Data records
▶

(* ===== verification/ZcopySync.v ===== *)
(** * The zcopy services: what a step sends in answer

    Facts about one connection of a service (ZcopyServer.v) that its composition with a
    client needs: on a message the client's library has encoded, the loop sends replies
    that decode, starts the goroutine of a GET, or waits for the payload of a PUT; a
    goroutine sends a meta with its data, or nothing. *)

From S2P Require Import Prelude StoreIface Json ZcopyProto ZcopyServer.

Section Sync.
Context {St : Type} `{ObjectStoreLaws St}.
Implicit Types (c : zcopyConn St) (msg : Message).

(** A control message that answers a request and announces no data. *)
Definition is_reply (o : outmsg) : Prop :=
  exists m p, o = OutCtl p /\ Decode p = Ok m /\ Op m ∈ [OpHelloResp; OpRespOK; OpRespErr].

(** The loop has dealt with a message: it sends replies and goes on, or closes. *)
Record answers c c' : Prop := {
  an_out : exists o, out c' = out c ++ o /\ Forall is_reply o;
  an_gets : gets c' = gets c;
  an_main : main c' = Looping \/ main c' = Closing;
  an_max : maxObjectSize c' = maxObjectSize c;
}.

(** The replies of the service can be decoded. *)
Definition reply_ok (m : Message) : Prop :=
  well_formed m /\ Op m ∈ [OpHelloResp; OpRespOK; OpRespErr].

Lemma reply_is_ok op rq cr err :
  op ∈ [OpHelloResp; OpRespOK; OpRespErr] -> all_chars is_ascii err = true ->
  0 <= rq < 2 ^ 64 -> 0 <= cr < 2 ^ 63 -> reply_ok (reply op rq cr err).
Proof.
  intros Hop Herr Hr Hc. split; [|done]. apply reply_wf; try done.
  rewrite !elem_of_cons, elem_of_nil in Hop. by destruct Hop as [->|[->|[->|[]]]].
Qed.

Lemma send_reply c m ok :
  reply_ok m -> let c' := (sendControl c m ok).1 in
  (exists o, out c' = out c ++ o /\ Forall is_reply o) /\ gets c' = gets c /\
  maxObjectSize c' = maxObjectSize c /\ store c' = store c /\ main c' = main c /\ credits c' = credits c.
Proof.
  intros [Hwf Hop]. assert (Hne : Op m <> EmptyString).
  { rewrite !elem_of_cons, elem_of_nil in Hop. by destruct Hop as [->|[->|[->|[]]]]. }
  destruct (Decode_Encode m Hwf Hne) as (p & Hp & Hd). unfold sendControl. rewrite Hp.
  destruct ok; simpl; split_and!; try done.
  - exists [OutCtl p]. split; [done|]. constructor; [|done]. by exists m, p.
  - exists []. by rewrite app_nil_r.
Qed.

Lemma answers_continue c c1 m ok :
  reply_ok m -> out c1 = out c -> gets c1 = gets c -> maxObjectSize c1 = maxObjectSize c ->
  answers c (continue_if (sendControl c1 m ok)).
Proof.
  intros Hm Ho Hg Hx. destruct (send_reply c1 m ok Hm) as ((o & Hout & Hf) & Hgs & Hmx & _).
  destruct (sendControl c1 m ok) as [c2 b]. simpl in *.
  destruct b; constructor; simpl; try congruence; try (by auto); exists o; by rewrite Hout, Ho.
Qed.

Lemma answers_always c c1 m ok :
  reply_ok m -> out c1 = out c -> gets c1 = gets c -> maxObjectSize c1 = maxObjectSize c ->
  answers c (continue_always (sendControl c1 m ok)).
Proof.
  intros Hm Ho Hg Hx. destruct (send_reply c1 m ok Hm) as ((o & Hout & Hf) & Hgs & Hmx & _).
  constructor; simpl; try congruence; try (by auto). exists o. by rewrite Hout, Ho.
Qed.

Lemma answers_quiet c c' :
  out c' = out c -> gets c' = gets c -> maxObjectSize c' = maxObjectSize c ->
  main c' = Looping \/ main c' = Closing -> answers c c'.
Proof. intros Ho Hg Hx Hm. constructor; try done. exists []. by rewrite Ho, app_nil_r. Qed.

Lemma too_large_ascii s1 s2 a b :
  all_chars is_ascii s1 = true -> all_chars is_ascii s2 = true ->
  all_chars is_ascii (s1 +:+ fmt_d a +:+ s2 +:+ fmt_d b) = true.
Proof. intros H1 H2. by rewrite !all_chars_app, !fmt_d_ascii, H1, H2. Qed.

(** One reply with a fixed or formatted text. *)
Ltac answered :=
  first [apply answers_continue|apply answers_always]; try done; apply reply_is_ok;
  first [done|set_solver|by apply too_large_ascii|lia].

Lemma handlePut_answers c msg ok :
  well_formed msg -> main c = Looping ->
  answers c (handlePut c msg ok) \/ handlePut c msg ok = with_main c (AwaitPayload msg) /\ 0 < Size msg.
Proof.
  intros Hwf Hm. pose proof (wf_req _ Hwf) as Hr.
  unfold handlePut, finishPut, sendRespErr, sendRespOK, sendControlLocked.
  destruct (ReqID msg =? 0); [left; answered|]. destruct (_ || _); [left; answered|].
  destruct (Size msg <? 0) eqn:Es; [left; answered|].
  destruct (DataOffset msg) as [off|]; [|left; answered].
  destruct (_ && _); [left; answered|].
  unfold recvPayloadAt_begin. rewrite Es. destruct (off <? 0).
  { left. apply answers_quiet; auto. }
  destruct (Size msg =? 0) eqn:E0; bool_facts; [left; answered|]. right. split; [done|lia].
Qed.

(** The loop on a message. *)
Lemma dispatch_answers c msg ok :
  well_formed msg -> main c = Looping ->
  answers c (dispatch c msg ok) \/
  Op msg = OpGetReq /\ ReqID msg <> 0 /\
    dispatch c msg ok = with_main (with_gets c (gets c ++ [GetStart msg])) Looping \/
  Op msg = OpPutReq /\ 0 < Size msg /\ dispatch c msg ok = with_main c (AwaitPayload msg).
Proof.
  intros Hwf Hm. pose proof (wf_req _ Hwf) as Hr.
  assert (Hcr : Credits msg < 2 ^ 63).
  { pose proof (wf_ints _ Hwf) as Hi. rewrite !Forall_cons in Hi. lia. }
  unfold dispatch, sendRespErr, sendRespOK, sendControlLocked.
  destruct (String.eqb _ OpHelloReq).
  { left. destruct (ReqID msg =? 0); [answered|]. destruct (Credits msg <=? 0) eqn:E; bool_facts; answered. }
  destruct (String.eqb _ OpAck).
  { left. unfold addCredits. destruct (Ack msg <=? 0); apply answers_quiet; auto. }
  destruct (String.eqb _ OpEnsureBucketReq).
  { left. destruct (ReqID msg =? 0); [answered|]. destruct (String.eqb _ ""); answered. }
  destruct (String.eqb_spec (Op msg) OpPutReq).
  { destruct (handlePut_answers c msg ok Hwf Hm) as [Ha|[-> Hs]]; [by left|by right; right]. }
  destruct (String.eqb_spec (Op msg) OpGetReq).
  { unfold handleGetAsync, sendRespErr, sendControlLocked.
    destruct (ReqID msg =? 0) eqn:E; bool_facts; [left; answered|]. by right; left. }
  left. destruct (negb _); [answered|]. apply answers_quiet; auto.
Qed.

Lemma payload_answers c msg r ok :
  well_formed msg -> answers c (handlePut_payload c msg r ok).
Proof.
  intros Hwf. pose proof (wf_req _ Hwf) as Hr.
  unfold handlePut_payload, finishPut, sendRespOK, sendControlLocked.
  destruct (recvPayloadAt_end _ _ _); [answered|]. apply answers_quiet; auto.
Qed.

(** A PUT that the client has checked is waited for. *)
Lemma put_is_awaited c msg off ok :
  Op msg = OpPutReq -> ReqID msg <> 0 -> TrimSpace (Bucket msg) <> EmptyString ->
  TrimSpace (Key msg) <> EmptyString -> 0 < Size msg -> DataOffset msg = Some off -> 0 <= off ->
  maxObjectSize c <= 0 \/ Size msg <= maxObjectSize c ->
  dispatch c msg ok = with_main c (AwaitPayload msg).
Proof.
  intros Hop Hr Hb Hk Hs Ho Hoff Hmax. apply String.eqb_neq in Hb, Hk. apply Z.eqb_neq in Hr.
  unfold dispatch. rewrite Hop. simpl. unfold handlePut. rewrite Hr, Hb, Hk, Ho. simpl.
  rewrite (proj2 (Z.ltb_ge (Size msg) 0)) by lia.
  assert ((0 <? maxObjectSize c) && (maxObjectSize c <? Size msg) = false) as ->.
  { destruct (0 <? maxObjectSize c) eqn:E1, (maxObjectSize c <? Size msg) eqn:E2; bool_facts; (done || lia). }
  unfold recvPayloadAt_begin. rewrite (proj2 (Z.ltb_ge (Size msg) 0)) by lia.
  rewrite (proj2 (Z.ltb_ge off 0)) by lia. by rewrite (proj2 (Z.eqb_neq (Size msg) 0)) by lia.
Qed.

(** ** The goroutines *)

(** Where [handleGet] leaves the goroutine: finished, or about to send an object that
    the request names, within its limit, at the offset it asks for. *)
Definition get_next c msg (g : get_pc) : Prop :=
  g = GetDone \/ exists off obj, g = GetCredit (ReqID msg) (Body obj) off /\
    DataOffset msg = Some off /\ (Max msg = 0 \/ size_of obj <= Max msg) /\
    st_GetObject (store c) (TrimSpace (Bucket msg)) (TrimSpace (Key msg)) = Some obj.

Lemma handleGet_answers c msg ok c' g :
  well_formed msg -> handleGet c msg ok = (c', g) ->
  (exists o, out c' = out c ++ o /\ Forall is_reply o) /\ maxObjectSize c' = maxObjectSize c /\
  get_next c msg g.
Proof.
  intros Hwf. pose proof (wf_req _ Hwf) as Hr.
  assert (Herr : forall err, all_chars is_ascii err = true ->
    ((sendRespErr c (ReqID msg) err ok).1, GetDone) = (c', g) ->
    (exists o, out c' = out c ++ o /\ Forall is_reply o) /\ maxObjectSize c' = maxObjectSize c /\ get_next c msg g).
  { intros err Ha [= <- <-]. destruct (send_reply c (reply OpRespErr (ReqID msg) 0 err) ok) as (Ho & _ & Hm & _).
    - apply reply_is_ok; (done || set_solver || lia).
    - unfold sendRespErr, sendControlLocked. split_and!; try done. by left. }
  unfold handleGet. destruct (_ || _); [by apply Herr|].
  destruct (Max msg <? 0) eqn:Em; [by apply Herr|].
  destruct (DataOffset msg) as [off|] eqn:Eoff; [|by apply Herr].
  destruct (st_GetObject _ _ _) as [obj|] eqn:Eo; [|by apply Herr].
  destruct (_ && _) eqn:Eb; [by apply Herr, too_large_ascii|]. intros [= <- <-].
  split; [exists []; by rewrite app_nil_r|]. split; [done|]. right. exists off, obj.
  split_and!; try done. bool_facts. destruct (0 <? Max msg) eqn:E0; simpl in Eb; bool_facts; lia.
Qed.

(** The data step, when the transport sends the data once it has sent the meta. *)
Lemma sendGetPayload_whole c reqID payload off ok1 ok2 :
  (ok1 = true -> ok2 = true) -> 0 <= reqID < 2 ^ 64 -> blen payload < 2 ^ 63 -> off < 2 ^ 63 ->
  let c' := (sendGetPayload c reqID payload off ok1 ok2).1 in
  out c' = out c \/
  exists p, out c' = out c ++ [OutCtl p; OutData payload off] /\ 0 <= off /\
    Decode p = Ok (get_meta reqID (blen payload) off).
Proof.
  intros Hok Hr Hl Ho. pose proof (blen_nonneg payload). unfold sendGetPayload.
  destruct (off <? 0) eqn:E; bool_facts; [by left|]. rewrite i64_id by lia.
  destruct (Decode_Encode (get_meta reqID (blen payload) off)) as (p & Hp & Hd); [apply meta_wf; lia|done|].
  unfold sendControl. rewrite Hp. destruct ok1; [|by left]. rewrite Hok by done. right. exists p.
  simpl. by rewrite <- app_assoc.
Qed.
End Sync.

◀
▶

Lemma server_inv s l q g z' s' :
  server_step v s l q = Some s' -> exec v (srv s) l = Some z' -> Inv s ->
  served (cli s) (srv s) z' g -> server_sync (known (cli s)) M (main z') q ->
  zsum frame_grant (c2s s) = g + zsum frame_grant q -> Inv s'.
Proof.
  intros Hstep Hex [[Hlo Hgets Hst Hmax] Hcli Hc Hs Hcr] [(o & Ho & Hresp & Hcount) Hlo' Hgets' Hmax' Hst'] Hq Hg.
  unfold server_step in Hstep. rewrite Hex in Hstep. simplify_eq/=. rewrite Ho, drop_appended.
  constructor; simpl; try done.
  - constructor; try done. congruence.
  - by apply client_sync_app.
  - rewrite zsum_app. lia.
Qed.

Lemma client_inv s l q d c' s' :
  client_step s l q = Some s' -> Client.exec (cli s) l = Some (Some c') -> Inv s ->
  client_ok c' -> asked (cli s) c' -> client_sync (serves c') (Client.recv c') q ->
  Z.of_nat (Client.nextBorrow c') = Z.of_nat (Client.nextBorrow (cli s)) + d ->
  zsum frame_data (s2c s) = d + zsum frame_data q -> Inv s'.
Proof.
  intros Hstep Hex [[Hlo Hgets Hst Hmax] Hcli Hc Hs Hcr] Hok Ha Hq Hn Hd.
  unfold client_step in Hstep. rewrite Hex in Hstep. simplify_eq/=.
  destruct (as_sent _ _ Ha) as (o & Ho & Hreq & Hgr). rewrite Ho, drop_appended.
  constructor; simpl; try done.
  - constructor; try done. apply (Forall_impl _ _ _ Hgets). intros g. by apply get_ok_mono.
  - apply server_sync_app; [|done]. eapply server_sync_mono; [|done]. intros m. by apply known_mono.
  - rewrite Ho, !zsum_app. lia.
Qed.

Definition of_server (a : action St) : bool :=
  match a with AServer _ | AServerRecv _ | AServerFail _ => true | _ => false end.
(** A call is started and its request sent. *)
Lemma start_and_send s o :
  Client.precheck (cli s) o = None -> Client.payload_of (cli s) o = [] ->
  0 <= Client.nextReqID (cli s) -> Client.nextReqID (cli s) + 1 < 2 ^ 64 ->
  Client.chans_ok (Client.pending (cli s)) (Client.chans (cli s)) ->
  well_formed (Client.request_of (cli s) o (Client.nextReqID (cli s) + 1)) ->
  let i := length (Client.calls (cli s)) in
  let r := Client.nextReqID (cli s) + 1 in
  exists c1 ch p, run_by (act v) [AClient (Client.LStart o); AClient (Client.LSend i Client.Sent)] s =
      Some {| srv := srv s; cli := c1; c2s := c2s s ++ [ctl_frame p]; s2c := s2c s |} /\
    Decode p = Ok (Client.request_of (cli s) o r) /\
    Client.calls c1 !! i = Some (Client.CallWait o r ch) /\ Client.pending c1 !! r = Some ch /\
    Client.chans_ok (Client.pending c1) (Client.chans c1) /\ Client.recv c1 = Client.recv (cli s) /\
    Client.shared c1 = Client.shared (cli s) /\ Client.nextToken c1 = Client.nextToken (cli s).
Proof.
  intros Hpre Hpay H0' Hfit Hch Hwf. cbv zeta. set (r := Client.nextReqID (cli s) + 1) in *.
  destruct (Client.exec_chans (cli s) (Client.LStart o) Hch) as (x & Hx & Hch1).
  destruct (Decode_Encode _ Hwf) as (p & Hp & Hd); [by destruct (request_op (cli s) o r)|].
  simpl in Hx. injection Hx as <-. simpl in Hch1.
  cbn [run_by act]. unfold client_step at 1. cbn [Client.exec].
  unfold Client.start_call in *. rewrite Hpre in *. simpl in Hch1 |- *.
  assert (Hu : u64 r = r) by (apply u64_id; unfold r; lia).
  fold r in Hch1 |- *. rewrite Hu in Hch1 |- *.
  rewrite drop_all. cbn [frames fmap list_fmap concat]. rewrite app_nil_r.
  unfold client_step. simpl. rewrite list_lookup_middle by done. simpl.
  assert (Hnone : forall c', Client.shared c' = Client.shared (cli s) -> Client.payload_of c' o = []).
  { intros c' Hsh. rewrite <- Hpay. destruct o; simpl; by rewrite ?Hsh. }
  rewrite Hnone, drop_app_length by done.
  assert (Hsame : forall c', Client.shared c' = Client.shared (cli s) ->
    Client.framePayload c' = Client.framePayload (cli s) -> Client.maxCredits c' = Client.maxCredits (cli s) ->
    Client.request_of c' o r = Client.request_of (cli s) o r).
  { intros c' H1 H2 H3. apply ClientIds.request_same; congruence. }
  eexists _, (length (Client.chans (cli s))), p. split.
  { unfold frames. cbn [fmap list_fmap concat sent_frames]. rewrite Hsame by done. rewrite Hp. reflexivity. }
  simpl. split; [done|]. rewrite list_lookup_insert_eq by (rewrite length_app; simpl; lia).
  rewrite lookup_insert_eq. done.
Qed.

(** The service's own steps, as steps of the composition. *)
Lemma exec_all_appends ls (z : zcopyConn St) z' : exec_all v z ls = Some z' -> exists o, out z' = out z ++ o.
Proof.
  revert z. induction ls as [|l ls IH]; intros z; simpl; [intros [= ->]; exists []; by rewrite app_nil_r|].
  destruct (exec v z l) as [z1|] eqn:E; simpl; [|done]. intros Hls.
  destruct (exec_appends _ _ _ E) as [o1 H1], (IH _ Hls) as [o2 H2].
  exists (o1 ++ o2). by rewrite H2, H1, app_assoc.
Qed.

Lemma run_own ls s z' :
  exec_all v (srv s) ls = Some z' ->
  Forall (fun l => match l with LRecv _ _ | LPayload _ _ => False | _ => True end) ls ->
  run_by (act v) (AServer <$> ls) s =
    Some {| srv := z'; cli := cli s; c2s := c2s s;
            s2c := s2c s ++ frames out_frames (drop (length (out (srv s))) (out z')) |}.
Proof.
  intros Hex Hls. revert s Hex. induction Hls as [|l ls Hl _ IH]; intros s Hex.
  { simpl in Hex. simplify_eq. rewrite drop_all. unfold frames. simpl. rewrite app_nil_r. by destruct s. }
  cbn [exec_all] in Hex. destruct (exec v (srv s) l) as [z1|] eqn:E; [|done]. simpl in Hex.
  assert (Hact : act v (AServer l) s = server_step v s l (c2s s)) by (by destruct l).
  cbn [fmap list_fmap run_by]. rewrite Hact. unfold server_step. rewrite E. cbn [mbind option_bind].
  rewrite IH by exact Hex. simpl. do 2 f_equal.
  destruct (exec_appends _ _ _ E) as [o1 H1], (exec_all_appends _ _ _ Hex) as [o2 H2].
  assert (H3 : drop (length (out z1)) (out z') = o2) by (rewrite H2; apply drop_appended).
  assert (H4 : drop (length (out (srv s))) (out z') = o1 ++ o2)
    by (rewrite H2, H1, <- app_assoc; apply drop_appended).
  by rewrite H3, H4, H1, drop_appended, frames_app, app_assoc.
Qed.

◀

_What is needed_:
Among the entries above, copy exactly only the lines starting with the one containing "Lemma exec_all_appends ls" and going through the one containing "destruct (exec v z", both ends included.

_Exercise result_:
Lemma exec_all_appends ls (z : zcopyConn St) z' : exec_all v z ls = Some z' -> exists o, out z' = out z ++ o.
Proof.
  revert z. induction ls as [|l ls IH]; intros z; simpl; [intros [= ->]; exists []; by rewrite app_nil_r|].
  destruct (exec v z l) as [z1|] eqn:E; simpl; [|done]. intros Hls.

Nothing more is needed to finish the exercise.